[Start of section]

(** * volt-agent-playwright: recording sessions, test generation and the
      shared browser

    A shallow embedding of

    - [src/tools/codegen/generator.ts]      (class [PlaywrightGenerator]),
    - [src/tools/browser/playwrightToolHandler.ts]
                                             ([ensureBrowser], [resetBrowserState]),
    - the [closeBrowserTool] of the navigation tools,

    followed by the properties of the specification that concern them.

    Conventions.  JavaScript objects used as dictionaries are finite maps
    ([gmap string _]); arrays are lists; a function that may throw returns
    an [outcome]; code that reads or writes the session registry, the file
    system or the console runs in the state monad [M] over [World]; the
    readings of [Date.now()] and [uuidv4()] are passed in as arguments. *)

From Stdlib Require Import ZArith String Ascii List Bool Lia.
From stdpp Require Import base option list strings gmap fin_maps pretty.

#[local] Set Warnings "-register-all".
#[local] Open Scope Z_scope.
#[local] Open Scope string_scope.

(* ===================================================================== *)
(** ** JavaScript values *)
(* ===================================================================== *)

Module JS.

(** Numbers: the safe integers ([Int z] with [z] of magnitude below
    2^53, which JavaScript holds exactly and prints digit for digit)
    and the three non-finite ones.  Fractions, the negative zero and
    the larger magnitudes, which JavaScript rounds and prints with an
    exponent, are left out: time values are safe integers, and no
    property below turns on the digits of another number. *)
Inductive number : Type :=
| Int (z : Z)
| NaN
| Infinity
| NegInfinity.

(** The values an action parameter or result can hold ([unknown] in the
    source): the primitives, arrays, and data objects, the values that
    tool arguments are made of.  An object keeps its properties in
    insertion order, as JavaScript does, and its property values are
    values again: a property named [toString] therefore holds data, not
    a function.  Symbols and functions are outside the model. *)
Inductive value : Type :=
| VUndefined
| VNull
| VBool (b : bool)
| VNum (n : number)
| VStr (s : string)
| VArr (items : list value)
| VObj (fields : list (string * value)).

[End of section]

Exercise:
Whichever lines of the data include the word "Open", pull them out.

Answer for this exercise:
#[local] Open Scope Z_scope.
#[local] Open Scope string_scope.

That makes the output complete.